| Title: | Comparing function and structure between entire proteomes |
| Author: | Jinfeng Liu & Burkhard Rost |
| Quote: | Protein Science(2001), 10, 1970-1979 |
Jinfeng Liu1,2 & Burkhard Rost1,3
1 CUBIC, Department of Biochemistry and Molecular Biophysics, Columbia University, 650 West 168th Street, New York, NY 10032, USA
2 Graduate Program in Pharmacology, Columbia University, 630 West 168th Street, New York, NY 10032, USA
3 Corresponding author: rost@columbia.edu, http://cubic.bioc.columbia.edu/
More than 30 organisms have been entirely sequenced. Here, we
applied a variety of simple bioinformatics tools to analyse 29
proteomes for representatives from all three kingdoms: eukaryotes,
prokaryotes and archaebacteria. We confirmed that eukaryotes have
relatively more long proteins than prokaryotes and archaes, and
that the overall amino acid composition is similar between the
three. We predicted that about 15-30% of all proteins contained
transmembrane helices. We could not find a correlation between
the content of membrane proteins and the complexity of the organism.
In particular, we did not find significantly higher percentages
of helical membrane proteins in eukaryotes than in prokaryotes
or archae. However, we found more proteins with 7 transmembrane
helices in eukaryotes and more with 6 and 12 in prokaryotes. We
found twice as many coiled-coil proteins in eukaryotes (10%) as
in prokaryotes and archaes (4-5%), and we predicted about 15-25%
of all proteins to be secreted by most eukaryotes and prokaryotes.
Every tenth protein had no known homologue in current databases,
and 30-40% of the proteins fall into structural families with
more than 100 members. A classification by cellular function verified
that eukaryotes had a higher proportion of proteins for communication
with the environment. Finally, we found at least one homologue
of experimentally known structure for about 20%-45% of all proteins;
the regions with structural homology covered 20%-30% of all residues.

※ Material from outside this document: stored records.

Lemma plain_chars_parse text :
  forall_chars plain text = true -> text <> "" ->
  _parse_financial_value text =
  num ← search_number text; (fun v => (v * (1 # 1))%Q) <$> float_of_str num.
Proof.
  intros Hp Hne. rewrite parse_eq.
  assert (Hstrip : strip text = text).
  { apply (strip_plain plain); [| exact Hp]. intros c Hc. apply plain_spec, Hc. }
  destruct (is_placeholder_token text) eqn:Hguard.
  { unfold is_placeholder_token in Hguard. rewrite Hstrip in Hguard.
    apply orb_true_iff in Hguard as [E%String.eqb_eq | Hin]; [contradiction |].
    apply in_list_spec in Hin. simpl in Hin.
    destruct Hin as [E | [E | [E | []]]]; subst text; reflexivity. }
  assert (Hparen : has_char "(" text = false).
  { rewrite has_char_exists. destruct (exists_chars _ text) eqn:E; [| reflexivity].
    exfalso. clear - Hp E. induction text as [|c s IH]; simpl in *; [discriminate |].
    apply andb_true_iff in Hp as [Hc Hs].
    apply orb_true_iff in E as [E | E]; [| now apply IH].
    apply plain_spec in Hc. intuition congruence. }
  rewrite Hparen. simpl.
  assert (Hclean : clean_formatting text = text).
  { unfold clean_formatting.
    rewrite (remove_char_plain plain "," text), (remove_char_plain plain "$" text),
      (remove_char_plain plain "%" text);
      try exact Hp; try exact Hstrip;
      intros c Hc; apply plain_spec in Hc; tauto. }
  rewrite Hclean.
  assert (Hsuffix : split_suffix text = (1 # 1, text)).
  { apply split_suffix_spec. constructor. intros body c ->.
    rewrite forall_chars_app in Hp. apply andb_true_iff in Hp as [_ Hc].
    simpl in Hc. rewrite andb_true_r in Hc. apply plain_spec in Hc.
    unfold magnitude.
    destruct Hc as (_ & _ & _ & _ & _ & -> & -> & -> & ->). reflexivity. }
  rewrite Hsuffix. now destruct (search_number text).
Qed.

(** ** The value normalizer *)

Lemma numeric_plain c :
  is_digit c || Ascii.eqb c "." || Ascii.eqb c "-" = true -> plain c = true.
Proof. each_char c. Qed.

Lemma number_text_plain num ip fp :
  number_text num ip fp -> forall_chars plain num = true.
Proof.
  intros [ip' [Hip _] | ip' fp' [Hip _] Hfp]; rewrite ?forall_chars_app; simpl;
    rewrite ?(forall_chars_impl is_digit plain _ digit_plain) by assumption;
    reflexivity.
Qed.

Lemma parse_minus num ip fp :
  number_text num ip fp ->
  is_float (_parse_financial_value ("-" +:+ num)) (decimal ip fp).
Proof.
  intros Hn. rewrite plain_chars_parse.
  - change ("-" +:+ num) with (String "-" num).
    rewrite search_number_skip by reflexivity.
    rewrite <- (append_empty_r num) at 1.
    rewrite (search_number_here _ _ _ (match_number_text num ip fp "" Hn I I)).
    simpl. rewrite (float_of_number _ _ _ Hn). simpl. apply Qmult_1_r.
  - simpl. apply (number_text_plain _ _ _ Hn).
  - discriminate.
Qed.

(** C6. The number pattern starts at the first digit, so a minus sign in
    front of a number is lost: for every run of digits [ip] and every run
    of fraction digits [fp], empty or not, the normalizer reads the texts
    of [-ip] and of [-ip.fp] as the numbers [ip] and [ip.fp], which are
    not negative. *)
Theorem leading_minus_is_dropped (ip fp : string) :
  forall_chars is_digit ip = true -> ip <> "" ->
  forall_chars is_digit fp = true ->
  is_float (_parse_financial_value ("-" +:+ ip)) (decimal ip "")
  /\ is_float (_parse_financial_value ("-" +:+ ip +:+ "." +:+ fp)) (decimal ip fp)
  /\ (0 <= decimal ip "")%Q /\ (0 <= decimal ip fp)%Q.
Proof.
  intros Hip Hne Hfp. assert (Hd : digits ip) by now split.
  repeat split; try apply decimal_nonneg.
  - apply parse_minus. now constructor.
  - apply (parse_minus (ip +:+ "." +:+ fp)). now constructor.
Qed.

Lemma leading_minus_is_dropped_witness :
  is_float (_parse_financial_value "-3.50") (decimal "3" "50")
  /\ (decimal "3" "50" == 35 # 10)%Q.
Proof.
  split; [| reflexivity].
  exact (proj1 (proj2 (leading_minus_is_dropped "3" "50" eq_refl
                         ltac:(discriminate) eq_refl))).
Defined.

(** C3. The normalizer returns null on each placeholder, and on every
    text without a numeric substring, that is without a digit. *)
Theorem placeholders_and_digitless_are_null :
  (forall token, In token [""; "--"; "N/A"; "None"] ->
                 _parse_financial_value token = None)
  /\ (forall text, has_digit text = false ->
                   _parse_financial_value text = None).
Proof.
  split.
  - intros token Hin. apply parse_no_digit.
    simpl in Hin. destruct Hin as [<- | [<- | [<- | [<- | []]]]]; reflexivity.
  - exact parse_no_digit.
Qed.

Lemma placeholders_and_digitless_are_null_witness :
  _parse_financial_value "None" = None
  /\ _parse_financial_value "n/a (tbd)" = None.
Proof.
  destruct placeholders_and_digitless_are_null as [Htok Htext]. split.
  - apply Htok. simpl. tauto.
  - apply Htext. reflexivity.
Defined.





(** ** The [fundamentals] dict *)

Lemma first_hit_some {A B} (turn : A -> option B) l v :
  first_hit turn l = Some v -> exists x, In x l /\ turn x = Some v.
Proof.
  induction l as [|x l IH]; simpl; [discriminate |].
  destruct (turn x) as [w|] eqn:Hx.
  - intros [= <-]. eauto.
  - intros H. destruct (IH H) as (y & Hy & Hv). eauto.
Qed.

Section SelectorPassInvariant.

(** A property of the values that holds of whatever [metric_value]
    gives holds of every entry of the dict of the selector pass. *)
Variable P : string -> pyval -> Prop.
Hypothesis metric_value_P :
  forall metric cleaned_text v,
    metric_value metric cleaned_text = Some v -> P metric v.

Lemma try_selector_inv pg metric selector v :
  try_selector pg metric selector = Some v -> P metric v.
Proof.
  unfold try_selector.
  destruct (selector_text pg selector) as [text|]; [| discriminate].
  destruct (valid_text text) as [cleaned|]; simpl; [| discriminate].
  apply metric_value_P.
Qed.

Lemma store_inv metric hit fundamentals :
  (forall v, hit = Some v -> P metric v) ->
  map_Forall P fundamentals -> map_Forall P (store metric hit fundamentals).
Proof.
  intros Hhit Hm. destruct hit as [v|]; simpl; [| exact Hm].
  apply map_Forall_insert_2; [now apply Hhit | exact Hm].
Qed.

These numbers may or may not suggest that there are 1200-2600
folds in the universe of protein structures. All predictions are
available at {http://cubic.bioc.columbia.edu/genomes}.
Key words: protein sequence analysis; analysing entire
genomes; helical membrane proteins; coiled coil proteins; signal
peptides; comparative modelling.
Comparative genomics begins with collecting and describing. Sequencing the entire genome of the first free-living organism, Haemophilus influenzae, opened the new era of flooding data in molecular biology [1] . Since, more than 40 genomes have been sequenced, mostly for pathogens and model organisms. These include the first eukaryotic genome, Saccharomyces cerevisiae [2] , and the first animal genomes Caenorhabditis elegans [3] , Drosophila melanogaster [4] , and Homo sapiens [5, 6] . What can we learn from all the data? Like zoology and botany a century ago, we are just commencing to catalogue the components of life trying to find common features and systematic schemes. Thus, comparative genomics at its infancy is confined to describing similarities and differences. So far, synopses of 'the whole genome' have focused on archiving the functional and the structural content of organisms [7, 8, 9, 10, 11, 12, 13] . Classifying proteins according to functional criteria is difficult since function is a complex phenomenon associated with many mutually overlapping levels: chemical, biochemical, cellular, physiological, organism mediated, and developmental. These levels are related in complex ways, for example, protein kinases can be related to different cellular functions (such as cell cycle), and to a chemical function (transferase) plus a complex control mechanism by interaction with other proteins.
Bioinformatics identifies most helical membrane proteins. Membrane proteins are crucial for survival; one reason is that they mediate communication across the cell membrane. Despite the great biological and medical importance, we still have very little experimental information about the 3D structures: less than 1% of the proteins of known structure are membrane proteins. In contrast, helical membrane proteins are relatively easy to identify by bioinformatics. How many helical membrane proteins are in a genome [14, 15, 12] ? Is the fraction of helical membrane proteins constant, or does the fraction of helical membrane proteins correlate with the complexity of the organism [12] ? Are there preferences for particular numbers and topologies of transmembrane helices (TM) in some organisms [16] ? Some analyses concluded that there was no preference for proteins with a certain number of membrane helices [17, 18] , while others reported some preferences [16, 12] .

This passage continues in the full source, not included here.